Given data: Begin

Definition over_kept (ts : Z) (c c' : Conn) : Prop := over ts c → over ts c'.
#[global] Instance over_kept_preorder ts : PreOrder (over_kept ts).
Proof. split; [by intros c ?|]. intros c1 c2 c3 H1 H2 H. by apply H2, H1. Qed.
Definition both {A} (R1 R2 : relation A) : relation A := λ x y, R1 x y ∧ R2 x y.
#[global] Instance both_preorder {A} (R1 R2 : relation A) :
  PreOrder R1 → PreOrder R2 → PreOrder (both R1 R2).
Proof.
  split; [by split|]. intros x y z [] []. split; by etrans.
Qed.
(** A relation that is reflexive and transitive, for the logic below. *)
Record rel := Rel { holds :> Conn → Conn → Prop; rel_preorder :: PreOrder holds }.
(** What every operation on a stream does, what the handlers of session results do, what
    the neutral ones do, and what an additional control stream does. *)
Definition local (ts : Z) : rel := Rel (touches true ts) _.
Definition plain (ts : Z) : rel := Rel (touches false ts) _.
Definition quiet (ts : Z) : rel := Rel (both (touches false ts) (core ts)) _.
Definition calm (ts : Z) : rel := Rel (both (both (touches false ts) (core ts)) (still ts)) _.
Definition steady (ts : Z) : rel := Rel (both (touches false ts) (still ts)) _.
(** What closing and resetting do. *)
Definition ending (ts : Z) : rel := Rel (both (touches false ts) (over_kept ts)) _.

Lemma calm_quiet ts c c' : calm ts c c' → quiet ts c c'.
Proof. by intros []. Qed.
Lemma calm_steady ts c c' : calm ts c c' → steady ts c c'.
Proof. by intros [[] ?]. Qed.
Lemma quiet_plain ts c c' : quiet ts c c' → plain ts c c'.
Proof. by intros []. Qed.
Lemma steady_plain ts c c' : steady ts c c' → plain ts c c'.
Proof. by intros []. Qed.
(** *** The bindings and attachments as the actions tell them *)
Definition mirror : Type := gmap Z Z * gmap Z Z.
Definition apply_action (σ : mirror) (a : TransportAction.t) : mirror :=
  let '(bound, attached) := σ in
  match a with
  | BindSarStream ts id _ => (<[id := ts]> bound, attached)
  | AttachControlStream ts id => (bound, <[ts := id]> attached)
  | StreamClosed ts detached =>
      match attached !! ts, detached with
      | Some _, _ => (bound, delete ts attached)
      | None, Some id => (delete id bound, filter (λ kv, kv.2 ≠ id) attached)
      | None, None => σ
      end
  | _ => σ
  end.
Definition replay (acts : list TransportAction.t) (σ : mirror) : mirror :=
  foldl apply_action σ acts.
Definition mirror_of (s : InMemoryTransport) : mirror :=
  (active_sar_streams s, control_stream_attachments s).
(** The actions added between [c] and [c'] account for the change of the tables. *)
Definition logged (c c' : Conn) : Prop :=
  ∃ new, actions c' = actions c ++ new
    ∧ mirror_of (transport c') = replay new (mirror_of (transport c)).
Lemma replay_neutral acts σ : Forall neutral acts → replay acts σ = σ.
Proof.
  intros H. revert σ. induction H as [|a acts Ha _ IH]; intros [b t]; [done|]. unfold replay in *.
  cbn [foldl]. rewrite IH. by destruct a.
Qed.
#[global] Instance logged_preorder : PreOrder logged.
Proof.
  split; [intros c; exists []; by rewrite app_nil_r|].
  intros c1 c2 c3 (n1 & E1 & A1) (n2 & E2 & A2). exists (n1 ++ n2).
  rewrite E2, E1, app_assoc. split; [done|]. rewrite A2, A1. unfold replay. by rewrite foldl_app.
Qed.
Lemma still_logged ts c c' : still ts c c' → logged c c'.
Proof.
  intros []. destruct still_log0 as (new & E & Hn). exists new. split; [done|].
  rewrite replay_neutral by done. unfold mirror_of. by f_equal.
Qed.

Given data: End

Return a word-for-word copy of the lines above from the one holding "Definition quiet (ts" through the one holding "(** What closing and resetting do. *)", with both of them included and nothing besides.

◆ Your response ◆
Definition quiet (ts : Z) : rel := Rel (both (touches false ts) (core ts)) _.
Definition calm (ts : Z) : rel := Rel (both (both (touches false ts) (core ts)) (still ts)) _.
Definition steady (ts : Z) : rel := Rel (both (touches false ts) (still ts)) _.
(** What closing and resetting do. *)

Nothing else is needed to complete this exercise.